■ INSTRUCTIONS TO FOLLOW ■
Only one stretch of the records below should be repeated. It starts with the line containing "Definition int_literal (s" and goes on through the line containing "(** [needle in x]: substring", exactly as written.

(Saved data entries)
(** * The GraphQL request handler of [test_postgres_backend.py]

    The integration test [PostgreSQLBackendTest.test_graphql_server_setup]
    carries, as the text [graphql_server_code], a small HTTP server: a
    [BaseHTTPRequestHandler] subclass [GraphQLHandler] with the methods
    [do_POST] and [do_OPTIONS].  This development embeds that handler and
    proves the properties of its dispatch.  The handler is read as the
    server script the listing spells out: the SQL text of the posts query,
    which the listing writes between triple quotes of its own, is the last
    argument of the command.

    Conventions of the embedding.
    - Python [bytes] and [str] are both Rocq strings; a [str] is held as the
      UTF-8 encoding of its text.  The keywords and every literal of the
      handler are ASCII, for which substring tests on the encoding and on
      the text agree.
    - Python exceptions are values of [exn]; a computation that may raise
      returns [exn + A] (left is the raised exception).
    - The handler runs in the monad [M]: it threads the state of the
      machine outside the handler ([World], changed only by
      [subprocess.run]), the list of commands given to [subprocess.run] and
      the calls made on the response side of the connection.  An exception
      keeps the state reached when it was raised.
    - [json.loads], [json.dumps], [bytes.decode] and [subprocess.run] belong
      to the Python library: the handler is defined over them as Section
      variables, and [Module Ref] instantiates them for running the handler
      on concrete requests. *)

From Stdlib Require Import ZArith List String Ascii Bool Lia DecimalString.
Import ListNotations.
Local Open Scope string_scope.
Local Open Scope Z_scope.
Set Warnings "-register-all".

(** ** Exceptions *)

(** An exception instance: its class name and the text [str(e)] gives.
    Every class met here derives from [Exception]. *)
Inductive exn : Type := Exn (cls : string) (text : string).

Definition str_exn (e : exn) : string :=
  match e with Exn _ t => t end.

Definition TypeError (t : string) : exn := Exn "TypeError" t.
Definition ValueError (t : string) : exn := Exn "ValueError" t.
Definition AttributeError (t : string) : exn := Exn "AttributeError" t.

(** ** JSON values, as [json.loads] builds them *)

(** A [dict] is kept as the list of its items in insertion order (keys are
    distinct); a [float] is identified by its [repr]. *)
Inductive json : Type :=
| JNull
| JBool (b : bool)
| JInt (z : Z)
| JFloat (repr : string)
| JStr (s : string)
| JArr (items : list json)
| JObj (items : list (string * json)).

(** [type(v).__name__] *)
Definition type_name (v : json) : string :=
  match v with
  | JNull => "NoneType"
  | JBool _ => "bool"
  | JInt _ => "int"
  | JFloat _ => "float"
  | JStr _ => "str"
  | JArr _ => "list"
  | JObj _ => "dict"
  end.

(** ** Builtins on strings *)

(** [needle in hay] for two [str]. *)
Fixpoint str_contains (needle hay : string) : bool :=
  String.prefix needle hay ||
  match hay with
  | EmptyString => false
  | String _ rest => str_contains needle rest
  end.

(** The characters [str.isspace] accepts, as the UTF-8 sequences that
    encode them: U+0009..U+000D, U+001C..U+0020, U+0085, U+00A0, U+1680,
    U+2000..U+200A, U+2028, U+2029, U+202F, U+205F, U+3000. *)
Definition space1 (c : ascii) : bool :=
  let n := Z.of_nat (nat_of_ascii c) in
  ((9 <=? n) && (n <=? 13)) || ((28 <=? n) && (n <=? 32)).

Definition space2 (a b : ascii) : bool :=
  (nat_of_ascii a =? 194)%nat &&
  ((nat_of_ascii b =? 133)%nat || (nat_of_ascii b =? 160)%nat).

Definition space3 (a b c : ascii) : bool :=
  let x := Z.of_nat (nat_of_ascii a) in
  let y := Z.of_nat (nat_of_ascii b) in
  let z := Z.of_nat (nat_of_ascii c) in
  ((x =? 225) && (y =? 154) && (z =? 128)) ||
  ((x =? 226) && (y =? 128) &&
   (((128 <=? z) && (z <=? 138)) || (z =? 168) || (z =? 169) || (z =? 175))) ||
  ((x =? 226) && (y =? 129) && (z =? 159)) ||
  ((x =? 227) && (y =? 128) && (z =? 128)).

(** [lstrip]: one leading whitespace character is dropped per unit of
    fuel; with the length of the string for fuel nothing is left to drop
    ([lstrip_fuel_done]). *)
Fixpoint lstrip_fuel (fuel : nat) (s : list ascii) : list ascii :=
  match fuel with
  | O => s
  | S fuel' =>
      match s with
      | a :: t =>
          if space1 a then lstrip_fuel fuel' t
          else match t with
               | b :: t' =>
                   if space2 a b then lstrip_fuel fuel' t'
                   else match t' with
                        | c :: t'' =>
                            if space3 a b c then lstrip_fuel fuel' t'' else s
                        | [] => s
                        end
               | [] => s
               end
      | [] => s
      end
  end.

(** The same from the end of the text, read backwards: the sequences are
    met last byte first. *)
Fixpoint rstrip_rev_fuel (fuel : nat) (s : list ascii) : list ascii :=
  match fuel with
  | O => s
  | S fuel' =>
      match s with
      | c :: t =>
          if space1 c then rstrip_rev_fuel fuel' t
          else match t with
               | b :: t' =>
                   if space2 b c then rstrip_rev_fuel fuel' t'
                   else match t' with
                        | a :: t'' =>
                            if space3 a b c then rstrip_rev_fuel fuel' t''
                            else s
                        | [] => s
                        end
               | [] => s
               end
      | [] => s
      end
  end.

(** [s.strip()] *)
Definition strip (s : string) : string :=
  let l := list_ascii_of_string s in
  let l1 := lstrip_fuel (List.length l) l in
  let r := rstrip_rev_fuel (List.length l1) (rev l1) in
  string_of_list_ascii (rev r).

(** [int(v)] for [v] a [str] or [None]: surrounding whitespace, an optional
    sign, then decimal digits, where single underscores may separate
    digits.  (The limit CPython 3.11 puts on the number of digits is left
    out.) *)
Definition digit_val (c : ascii) : option Z :=
  let n := Z.of_nat (nat_of_ascii c) in
  if (48 <=? n) && (n <=? 57) then Some (n - 48) else None.

Fixpoint int_digits (s : string) (acc : Z) (after_digit : bool) : option Z :=
  match s with
  | EmptyString => if after_digit then Some acc else None
  | String c rest =>
      match digit_val c with
      | Some d => int_digits rest (10 * acc + d) true
      | None =>
          if Ascii.eqb c "_" && after_digit then int_digits rest acc false
          else None
      end
  end.

Definition int_literal (s : string) : option Z :=
  match s with
  | String "-" rest => option_map Z.opp (int_digits rest 0 false)
  | String "+" rest => int_digits rest 0 false
  | _ => int_digits s 0 false
  end.

Definition int (v : option string) : exn + Z :=
  match v with
  | None =>
      inl (TypeError
        "int() argument must be a string, a bytes-like object or a real number, not 'NoneType'")
  | Some s =>
      match int_literal (strip s) with
      | Some z => inr z
      | None =>
          inl (ValueError ("invalid literal for int() with base 10: '" ++ s ++ "'"))
      end
  end.

(** ** Builtins on JSON values *)

(** [d.get(key, default)] on the items of a [dict]. *)
Fixpoint dict_get (d : list (string * json)) (key : string) (default : json) : json :=
  match d with
  | [] => default
  | (k, v) :: rest => if String.eqb k key then v else dict_get rest key default
  end.

(** [x.get(key, default)]: only a [dict] has the method. *)
Definition get (x : json) (key : string) (default : json) : exn + json :=
  match x with
  | JObj d => inr (dict_get d key default)
  | _ => inl (AttributeError
                ("'" ++ type_name x ++ "' object has no attribute 'get'"))
  end.

(** [needle == v] for a [str] needle. *)
Definition str_eq_json (needle : string) (v : json) : bool :=
  match v with
  | JStr s => String.eqb needle s
  | _ => false
  end.

(** [needle in x]: substring of a [str], element of a [list], key of a
    [dict]; the other types are not containers. *)
Definition contains (needle : string) (x : json) : exn + bool :=
  match x with
  | JStr s => inr (str_contains needle s)
  | JArr l => inr (existsb (str_eq_json needle) l)
  | JObj d => inr (existsb (fun kv => String.eqb needle (fst kv)) d)
  | _ => inl (TypeError
                ("argument of type '" ++ type_name x ++ "' is not iterable"))
  end.

(** ** The request and the connection *)

(** The two methods [GraphQLHandler] defines a [do_] method for. *)
Inductive command : Type := POST | OPTIONS.

(** What the handler reads of [self]: [self.path], [self.headers] and the
    bytes [self.rfile] still holds (the end of the string is the end of the
    stream). *)
Record request : Type := mkRequest {
  path : string;
  headers : list (string * string);
  rfile : string
}.

(** ASCII lower case, for header names. *)
Definition lower_ascii (c : ascii) : ascii :=
  let n := nat_of_ascii c in
  if ((65 <=? n) && (n <=? 90))%nat then ascii_of_nat (n + 32) else c.

Fixpoint lower (s : string) : string :=
  match s with
  | EmptyString => EmptyString
  | String c rest => String (lower_ascii c) (lower rest)
  end.

(** [self.headers[name]]: the first header of that name, whatever its
    case, or [None]. *)
Fixpoint headers_getitem (h : list (string * string)) (name : string) : option string :=
  match h with
  | [] => None
  | (k, v) :: rest =>
      if String.eqb (lower k) (lower name) then Some v
      else headers_getitem rest name
  end.

(** [self.rfile.read(n)] on a buffered reader: [n] bytes, or what is left
    before the end of the stream; all of it for [-1]. *)
Definition rfile_read (stream : string) (n : Z) : exn + string :=
  if n <? -1 then inl (ValueError "read length must be non-negative or -1")
  else if n =? -1 then inr stream
  else inr (String.substring 0 (Z.to_nat n) stream).

(** The calls the handler makes on the response side. *)
Inductive event : Type :=
| SendResponse (code : Z)
| SendHeader (keyword value : string)
| EndHeaders
| Write (data : string).

(** [subprocess.CompletedProcess] *)
Record CompletedProcess : Type := mkCompleted {
  returncode : Z;
  stdout : string;
  stderr : string
}.

(** ** The handler monad *)

Section Handler.

(** The machine outside the handler (the database server, the file
    system), and the Python library. *)
Variable World : Type.
Variable subprocess_run : list string -> World -> (exn + CompletedProcess) * World.
Variable bytes_decode : string -> exn + string.
Variable json_loads : string -> exn + json.
Variable json_dumps : json -> string.

Record state : Type := mkState {
  world : World;
  calls : list (list string);
  wfile : list event
}.

Definition M (A : Type) : Type := state -> (exn + A) * state.

Definition ret {A} (a : A) : M A := fun s => (inr a, s).

Definition bind {A B} (m : M A) (f : A -> M B) : M B :=
  fun s =>
    match m s with
    | (inr a, s') => f a s'
    | (inl e, s') => (inl e, s')
    end.

(** [try: body except Exception as e: handler e] *)
Definition try_except {A} (body : M A) (handler : exn -> M A) : M A :=
  fun s =>
    match body s with
    | (inr a, s') => (inr a, s')
    | (inl e, s') => handler e s'
    end.

(** A library call that may raise and touches no state. *)
Definition lift {A} (r : exn + A) : M A := fun s => (r, s).

Notation "x <- m ;; k" := (bind m (fun x => k))
  (at level 61, m at next level, right associativity).
Notation "m ;; k" := (bind m (fun _ => k))
  (at level 61, right associativity).

Definition emit (ev : event) : M unit :=
  fun s => (inr tt, mkState (world s) (calls s) (wfile s ++ [ev])).

Definition send_response (code : Z) : M unit := emit (SendResponse code).
Definition send_header (keyword value : string) : M unit :=
  emit (SendHeader keyword value).
Definition end_headers : M unit := emit EndHeaders.
Definition wfile_write (data : string) : M unit := emit (Write data).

■ RESPONSE TO THIS EXERCISE ■
Definition int_literal (s : string) : option Z :=
  match s with
  | String "-" rest => option_map Z.opp (int_digits rest 0 false)
  | String "+" rest => int_digits rest 0 false
  | _ => int_digits s 0 false
  end.

Definition int (v : option string) : exn + Z :=
  match v with
  | None =>
      inl (TypeError
        "int() argument must be a string, a bytes-like object or a real number, not 'NoneType'")
  | Some s =>
      match int_literal (strip s) with
      | Some z => inr z
      | None =>
          inl (ValueError ("invalid literal for int() with base 10: '" ++ s ++ "'"))
      end
  end.

(** ** Builtins on JSON values *)

(** [d.get(key, default)] on the items of a [dict]. *)
Fixpoint dict_get (d : list (string * json)) (key : string) (default : json) : json :=
  match d with
  | [] => default
  | (k, v) :: rest => if String.eqb k key then v else dict_get rest key default
  end.

(** [x.get(key, default)]: only a [dict] has the method. *)
Definition get (x : json) (key : string) (default : json) : exn + json :=
  match x with
  | JObj d => inr (dict_get d key default)
  | _ => inl (AttributeError
                ("'" ++ type_name x ++ "' object has no attribute 'get'"))
  end.

(** [needle == v] for a [str] needle. *)
Definition str_eq_json (needle : string) (v : json) : bool :=
  match v with
  | JStr s => String.eqb needle s
  | _ => false
  end.

(** [needle in x]: substring of a [str], element of a [list], key of a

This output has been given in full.